Do candidates @EmilySkopovPA, @RodasforPA, or others know a member of @PaHouseDems is on the take from those trying to prevent their elections? https://t.co/46t5WAIg5n
— kacey musgraves fan account (@ericopinion) September 23, 2020
Are Democratic donors that you’re pitching on behalf of @PAHDCC aware that you are also taking money from the primary funders of @PAHouseGOP?
— kacey musgraves fan account (@ericopinion) September 23, 2020
Harris is a well known and vocal supporter of charter schools, telling the Capital-Star that “in my city, quality education includes charter schools.”
That mindset has shown in his votes. He’s sided with Republicans in the past to, for example, expand tax credits for private school scholarships, even when most of his colleagues were on the opposite side.
But Democratic lawmakers said they don’t look askance at Harris’s support from the charter lobby.
“If [Harris] has relationships with traditionally Republican organizations that are able to help our Demeocratic causes, that’s between him and them. It ain’t gonna change the way I vote,” Rep. Peter Schweyer, D-Lehigh, told the Capital-Star.
One person familiar with Democratic legislative politics, who requested anonymity to speak candidly, saw the move as more about inter-caucus politics than any one policy topic.
They argued that the donations from Students First were not about influencing Harris’ votes. Instead, the source said that the donations would let Harris make donations to his colleagues in hopes of swaying them in future leadership elections for majority leader or even House speaker.

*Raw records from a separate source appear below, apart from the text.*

(** X5. [Reset] of a cSHAKE context brings back the context [newCShake]
    built, whatever was written into it and read from it in between: the
    stored block, the rate and the domain byte survive every operation and
    the lanes are rebuilt from them. [Clone] returns a context with the
    same contents, the stored block copied byte for byte. *)
Theorem cshake_Reset_restores (N S : list byte) (r : Z) (d : byte)
  (cs cs' : Sponge.cshakeState) (ops : list hashOp)
  (Hnew : Sponge.newCShake N S r d = Val cs)
  (Hrun : runState cshake_op cs ops = Val cs') :
  Sponge.cshake_Reset cs' = Val cs /\
  Sponge.cshake_Clone cs' = cs' /\
  Sponge.cshake_Reset (Sponge.cshake_Clone cs') = Val cs.
Proof.
  assert (Hclone : forall x, Sponge.cshake_Clone x = x).
  { intros [st ib]. unfold Sponge.cshake_Clone, Sponge.clone.
    cbn [Sponge.initBlock Sponge.cs_state].
    rewrite copy_exact; [reflexivity |].
    unfold zeros, len. rewrite repeat_length, Nat2Z.id. reflexivity. }
  rewrite Hclone.
  assert (Hreset : Sponge.cshake_Reset cs' = Val cs).
  { apply runState_cshake_keeps in Hrun. destruct Hrun as (Hib & Hrate & Hds).
    destruct (newCShake_fields N S r d cs Hnew) as (Hib0 & Hr0 & Hd0).
    unfold Sponge.cshake_Reset, Sponge.state_Reset. cbv zeta.
    cbn [Sponge.rate]. rewrite Hib, Hrate, Hds, Hib0, Hr0, Hd0.
    rewrite <- Hnew, newCShake_unfold. reflexivity. }
  auto.
Qed.

Lemma cshake_Reset_restores_check :
  match Sponge.newCShake [78; 83] [1; 2; 3] rate128 dsbyteCShake with
  | Val cs => isVal (runState cshake_op cs [OpWrite [5; 6]; OpRead 3])
  | Fault => false
  end = true.
Proof. vm_compute. reflexivity. Qed.

Lemma cshake_Reset_restores_witness :
  exists cs cs',
    Sponge.newCShake [78; 83] [1; 2; 3] rate128 dsbyteCShake = Val cs /\
    runState cshake_op cs [OpWrite [5; 6]; OpRead 3] = Val cs' /\
    Sponge.cshake_Reset cs' = Val cs.
Proof.
  pose proof cshake_Reset_restores_check as Hck.
  destruct (Sponge.newCShake [78; 83] [1; 2; 3] rate128 dsbyteCShake)
    as [| cs] eqn:Hnew; [discriminate Hck |].
  destruct (isVal_inv _ Hck) as (cs' & Hrun).
  exists cs, cs'. split; [reflexivity | split; [exact Hrun |]].
  apply (cshake_Reset_restores [78; 83] [1; 2; 3] rate128 dsbyteCShake cs cs'
           [OpWrite [5; 6]; OpRead 3] Hnew Hrun).
Defined.

(** ** Lanes and bytes: xorIn and copyOut *)

Lemma length_PutUint64_le (v : Z) : length (Sponge.PutUint64_le v) = 8%nat.
Proof. reflexivity. Qed.

(** Eight bytes written by [PutUint64] are read back by [Uint64]. *)
Lemma Uint64_le_PutUint64_le (v : Z) (rest : list byte) :
  0 <= v < 2 ^ 64 ->
  Sponge.Uint64_le (Sponge.PutUint64_le v ++ rest) = v.
Proof.
  intros Hv. unfold Sponge.Uint64_le, Sponge.PutUint64_le.
  cbn [seq map app firstn fold_right].
  change (8 * Z.of_nat 0) with 0. change (8 * Z.of_nat 1) with 8.
  change (8 * Z.of_nat 2) with 16. change (8 * Z.of_nat 3) with 24.
  change (8 * Z.of_nat 4) with 32. change (8 * Z.of_nat 5) with 40.
  change (8 * Z.of_nat 6) with 48. change (8 * Z.of_nat 7) with 56.
  pose proof (shiftr_digit v 0 ltac:(lia)) as D0.
  pose proof (shiftr_digit v 8 ltac:(lia)) as D1.
  pose proof (shiftr_digit v 16 ltac:(lia)) as D2.
  pose proof (shiftr_digit v 24 ltac:(lia)) as D3.
  pose proof (shiftr_digit v 32 ltac:(lia)) as D4.
  pose proof (shiftr_digit v 40 ltac:(lia)) as D5.
  pose proof (shiftr_digit v 48 ltac:(lia)) as D6.
  pose proof (shiftr_digit v 56 ltac:(lia)) as D7.
  cbn [Z.add Pos.add Pos.succ Pos.add_carry] in D0, D1, D2, D3, D4, D5, D6, D7.
  assert (H64 : Z.shiftr v 64 = 0).
  { rewrite Z.shiftr_div_pow2 by lia. apply Z.div_small. exact Hv. }
  rewrite Z.shiftr_0_r in D0.
  rewrite H64 in D7.
  generalize dependent (to_byte (Z.shiftr v 56)).
  generalize dependent (to_byte (Z.shiftr v 48)).
  generalize dependent (to_byte (Z.shiftr v 40)).
  generalize dependent (to_byte (Z.shiftr v 32)).
  generalize dependent (to_byte (Z.shiftr v 24)).
  generalize dependent (to_byte (Z.shiftr v 16)).
  generalize dependent (to_byte (Z.shiftr v 8)).
  rewrite Z.shiftr_0_r.
  generalize dependent (to_byte v).
  intros. lia.
Qed.

Lemma xorIn_loop_twice (n : nat) (lanes : list Z) (b : list byte) :
  Sponge.xorIn_loop n (Sponge.xorIn_loop n lanes b) b = lanes.
Proof.
  revert lanes b. induction n as [| n IH]; intros lanes b.
  - destruct lanes; reflexivity.
  - destruct lanes as [| x lanes]; [reflexivity |].
    cbn [Sponge.xorIn_loop]. rewrite IH.
    rewrite Z.lxor_assoc, Z.lxor_nilpotent, Z.lxor_0_r. reflexivity.
Qed.

(** X6. [xorIn] is its own inverse: xoring the same buffer into the lanes a
    second time gives back the lanes it started from, and the second call
    panics no more than the first. *)
Theorem xorIn_involutive (lanes lanes' : list Z) (buf : list byte)
  (Hx : Sponge.xorIn lanes buf = Val lanes') :
  Sponge.xorIn lanes' buf = Val lanes.
Proof.
  unfold Sponge.xorIn in *.
  destruct (Z.quot (len buf) 8 >? 25); [discriminate Hx |].
  injection Hx as <-. rewrite xorIn_loop_twice. reflexivity.
Qed.

Lemma xorIn_involutive_witness :
  Sponge.xorIn [1; 2] [3; 0; 0; 0; 0; 0; 0; 0; 9] = Val [2; 2] /\
  Sponge.xorIn [2; 2] [3; 0; 0; 0; 0; 0; 0; 0; 9] = Val [1; 2].
Proof.
  split; [reflexivity |].
  apply (xorIn_involutive [1; 2] [2; 2] [3; 0; 0; 0; 0; 0; 0; 0; 9] eq_refl).
Defined.

Lemma Uint64_le_app (b t : list byte) :
  8 <= len b -> Sponge.Uint64_le (b ++ t) = Sponge.Uint64_le b.
Proof.
  intros Hb. unfold Sponge.Uint64_le. rewrite firstn_app.
  replace (8 - length b)%nat with 0%nat by (unfold len in Hb; lia).
  cbn [firstn]. rewrite app_nil_r. reflexivity.
Qed.

Lemma xorIn_loop_app (n : nat) (lanes : list Z) (b t : list byte) :
  8 * Z.of_nat n <= len b ->
  Sponge.xorIn_loop n lanes (b ++ t) = Sponge.xorIn_loop n lanes b.
Proof.
  revert lanes b. induction n as [| n IH]; intros lanes b Hb; [reflexivity |].
  destruct lanes as [| x lanes]; [reflexivity |].
  cbn [Sponge.xorIn_loop].
  rewrite Uint64_le_app by lia.
  rewrite skipn_app.
  replace (8 - length b)%nat with 0%nat by (unfold len in Hb; lia).
  change (skipn 0 t) with t. rewrite IH; [reflexivity |].
  unfold len in *. rewrite length_skipn. lia.
Qed.

Lemma xorIn_loop_skipn (n : nat) (lanes : list Z) (b : list byte) :
  skipn n (Sponge.xorIn_loop n lanes b) = skipn n lanes.
Proof.
  revert lanes b. induction n as [| n IH]; intros lanes b; [reflexivity |].
  destruct lanes as [| x lanes]; [reflexivity |].
  cbn [Sponge.xorIn_loop skipn]. apply IH.
Qed.

(** X7. [xorIn] works on whole words only. On the 25 lanes it panics
    exactly when the buffer holds 26 words or more, that is 208 bytes;
    otherwise it keeps the number of lanes and changes none beyond the
    first [len(buf)/8]; and up to seven bytes after the last whole word
    are ignored. *)
Theorem xorIn_whole_words (lanes : list Z) (buf tail : list byte)
  (Hl : length lanes = 25%nat) :
  (Sponge.xorIn lanes buf = Fault <-> 208 <= len buf) /\
  (forall lanes',
      Sponge.xorIn lanes buf = Val lanes' ->
      length lanes' = 25%nat /\
      skipn (Z.to_nat (len buf / 8)) lanes' = skipn (Z.to_nat (len buf / 8)) lanes) /\
  (len buf mod 8 = 0 -> len tail < 8 ->
   Sponge.xorIn lanes (buf ++ tail) = Sponge.xorIn lanes buf).
Proof.
  pose proof (len_nonneg buf) as Hb. pose proof (len_nonneg tail) as Ht.
  unfold Sponge.xorIn.
  rewrite !Z.quot_div_nonneg by (try apply len_nonneg; lia).
  split; [| split].
  - destruct (len buf / 8 >? 25) eqn:Hq.
    + split; [intros _ | reflexivity].
      rewrite Z.gtb_ltb in Hq. apply Z.ltb_lt in Hq.
      pose proof (Z.mul_div_le (len buf) 8 ltac:(lia)). lia.
    + split; [intros [= ] | intros Hbig].
      rewrite Z.gtb_ltb in Hq. apply Z.ltb_ge in Hq.
      assert (26 <= len buf / 8) by (apply Z.div_le_lower_bound; lia). lia.
  - intros lanes'. destruct (len buf / 8 >? 25); [intros [= ] |].
    intros [= <-]. rewrite xorIn_loop_length, xorIn_loop_skipn. auto.
  - intros Hmod Htail.
    assert (Hdiv : len (buf ++ tail) / 8 = len buf / 8).
    { rewrite len_app.
      pose proof (Z.div_mod (len buf) 8 ltac:(lia)) as Hdm.
      rewrite Hmod, Z.add_0_r in Hdm.
      rewrite Hdm at 1. rewrite Z.mul_comm, Z.div_add_l by lia.
      rewrite (Z.div_small (len tail) 8) by lia. lia. }
    rewrite Hdiv. destruct (len buf / 8 >? 25); [reflexivity |].
    rewrite xorIn_loop_app; [reflexivity |].
    pose proof (Z.div_pos (len buf) 8 Hb ltac:(lia)).
    rewrite Z2Nat.id by lia.
    apply Z.mul_div_le. lia.
Qed.

Lemma xorIn_whole_words_witness :
  Sponge.xorIn (repeat 0 25) ([1; 0; 0; 0; 0; 0; 0; 0] ++ [7; 7])
  = Sponge.xorIn (repeat 0 25) [1; 0; 0; 0; 0; 0; 0; 0].
Proof.
  destruct (xorIn_whole_words (repeat 0 25) [1; 0; 0; 0; 0; 0; 0; 0] [7; 7] eq_refl)
    as (_ & _ & Htail).
  apply Htail; reflexivity.
Defined.

Lemma copyOut_loop_shape (k fuel : nat) (lanes : list Z) (b : list byte) :
  (k <= fuel)%nat -> (k <= length lanes)%nat ->
  8 * Z.of_nat k <= len b < 8 * Z.of_nat k + 8 ->
  Sponge.copyOut_loop fuel lanes b
  = Val (flat_map Sponge.PutUint64_le (firstn k lanes) ++ skipn (8 * k) b).
Proof.
  revert fuel lanes b. induction k as [| k IH]; intros fuel lanes b Hf Hl Hb.
  - cbn [firstn flat_map app Nat.mul skipn].
    destruct fuel as [| fuel]; [reflexivity |].
    cbn [Sponge.copyOut_loop].
    replace (8 <=? len b) with false by (symmetry; apply Z.leb_gt; lia).
    reflexivity.
  - destruct fuel as [| fuel]; [lia |].
    destruct lanes as [| x lanes]; [cbn in Hl; lia |].
    cbn [Sponge.copyOut_loop].
    replace (8 <=? len b) with true by (symmetry; apply Z.leb_le; lia).
    rewrite (IH fuel lanes (skipn 8 b)).
    + cbn [bind firstn flat_map]. rewrite <- app_assoc.
      rewrite skipn_skipn.
      replace (8 * k + 8)%nat with (8 * S k)%nat by lia. reflexivity.
    + lia.
    + cbn in Hl. lia.
    + unfold len in *. rewrite length_skipn. lia.
Qed.

(** X8. [copyOut] writes the lanes into the buffer word by word, least
    significant byte first, and leaves what follows the last whole word as
    it was. A buffer of [8k] bytes filled from the 25 lanes and xored into
    zeroed lanes gives back the first [k] lanes: [xorIn] reads what
    [copyOut] wrote. On the 25 lanes [copyOut] panics on a buffer of 208
    bytes. *)
Theorem copyOut_xorIn_roundtrip (lanes : list Z) (k : nat) (b : list byte)
  (Hl : length lanes = 25%nat)
  (Hrange : Forall (fun x => 0 <= x < 2 ^ 64) lanes)
  (Hk : (k <= 25)%nat)
  (Hb : 8 * Z.of_nat k <= len b < 8 * Z.of_nat k + 8) :
  Sponge.copyOut lanes b
  = Val (flat_map Sponge.PutUint64_le (firstn k lanes) ++ skipn (8 * k) b) /\
  (exists out,
      Sponge.copyOut lanes (zeros (8 * Z.of_nat k)) = Val out /\
      len out = 8 * Z.of_nat k /\
      Sponge.xorIn (repeat 0 25) out = Val (firstn k lanes ++ repeat 0 (25 - k))) /\
  Sponge.copyOut lanes (zeros 208) = Fault.
Proof.
  split; [| split].
  - unfold Sponge.copyOut. apply copyOut_loop_shape; [| lia | exact Hb].
    unfold len in Hb. lia.
  - exists (flat_map Sponge.PutUint64_le (firstn k lanes)).
    assert (Hlen : forall l : list Z,
               length (flat_map Sponge.PutUint64_le l) = (8 * length l)%nat).
    { induction l as [| x l IHl]; [reflexivity |].
      cbn [flat_map]. rewrite length_app, IHl, length_PutUint64_le. cbn [length]. lia. }
    assert (Hout : len (flat_map Sponge.PutUint64_le (firstn k lanes)) = 8 * Z.of_nat k).
    { unfold len. rewrite Hlen, length_firstn. lia. }
    split; [| split; [exact Hout |]].
    + unfold Sponge.copyOut.
      rewrite (copyOut_loop_shape k);
        [| unfold zeros; rewrite repeat_length; lia | lia
         | rewrite len_zeros by lia; lia].
      rewrite skipn_all2 by (unfold zeros; rewrite repeat_length; lia).
      rewrite app_nil_r. reflexivity.
    + unfold Sponge.xorIn. rewrite Hout.
      rewrite Z.quot_div_nonneg by lia.
      rewrite Z.mul_comm, Z.div_mul by lia.
      replace (Z.of_nat k >? 25) with false
        by (symmetry; rewrite Z.gtb_ltb; apply Z.ltb_ge; lia).
      rewrite Nat2Z.id. f_equal.
      clear Hout Hb. replace 25%nat with (k + (25 - k))%nat at 1 by lia.
      assert (Hk' : (k <= length lanes)%nat) by lia.
      clear Hl Hk. generalize (25 - k)%nat as m. intros m.
      revert lanes Hrange Hk'. induction k as [| k IH]; intros lanes Hrange Hk'.
      * cbn. destruct m; reflexivity.
      * destruct lanes as [| x lanes]; [cbn in Hk'; lia |].
        inversion Hrange as [| ? ? Hx Hrest]; subst.
        cbn [Nat.add repeat firstn flat_map Sponge.xorIn_loop app].
        rewrite Uint64_le_PutUint64_le by exact Hx.
        rewrite Z.lxor_0_l. f_equal.
        replace (skipn 8 (Sponge.PutUint64_le x
                          ++ flat_map Sponge.PutUint64_le (firstn k lanes)))
          with (flat_map Sponge.PutUint64_le (firstn k lanes)) by reflexivity.
        apply IH; [exact Hrest | cbn in Hk'; lia].
  - unfold Sponge.copyOut.
    do 25 (destruct lanes as [| ? lanes]; [discriminate Hl |]).
    destruct lanes; [| discriminate Hl].
    reflexivity.
Qed.

Lemma copyOut_xorIn_roundtrip_witness :
  exists out,
    Sponge.copyOut (map Z.of_nat (seq 1 25)) (zeros (8 * Z.of_nat 2)) = Val out /\
    Sponge.xorIn (repeat 0 25) out = Val ([1; 2] ++ repeat 0 23).
Proof.
  destruct (copyOut_xorIn_roundtrip (map Z.of_nat (seq 1 25)) 2 (zeros 16) eq_refl)
    as (_ & (out & Hout & _ & Hx) & _).
  - apply Forall_forall. intros x Hx.
    apply in_map_iff in Hx. destruct Hx as (n & <- & Hn).
    apply in_seq in Hn. split; [lia |].
    apply Z.lt_trans with 256; [lia | reflexivity].
  - lia.
  - vm_compute. split; [discriminate | reflexivity].
  - exists out. split; [exact Hout | exact Hx].
Defined.

(** ** The helpers of the engine: gen10x01Pad, getStartFrom, createMask *)

Lemma set_nth_repeat_last (m : nat) (v : byte) :
  set_nth (repeat 0 (S m)) m v = repeat 0 m ++ [v].
Proof.
  induction m as [| m IH]; [reflexivity |].
  change (repeat 0 (S (S m))) with (0 :: repeat 0 (S m)).
  cbn [set_nth]. rewrite IH. reflexivity.
Qed.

But such an upward move would require a Democratic majority — the very reason, Harris argued, he “took money across the board,” from Students First to organized labor, “so we could elect a Democratic majority.”
Mustafa Rashed, a long time Philadelphia Democratic consultant and lobbyist, compared the donations to how some liberal-aligned interest groups deploy their money and endorsements in Pennsylvania.
From organized labor and trial lawyers to gun control groups and Planned Parenthood, all have, at times, given resources to Republican incumbents who support them.
However, Rashed noted, those donations are a zero sum game.
“When you support a Republican candidate, that is at the expense of a Democrat,” or vice versa, he said.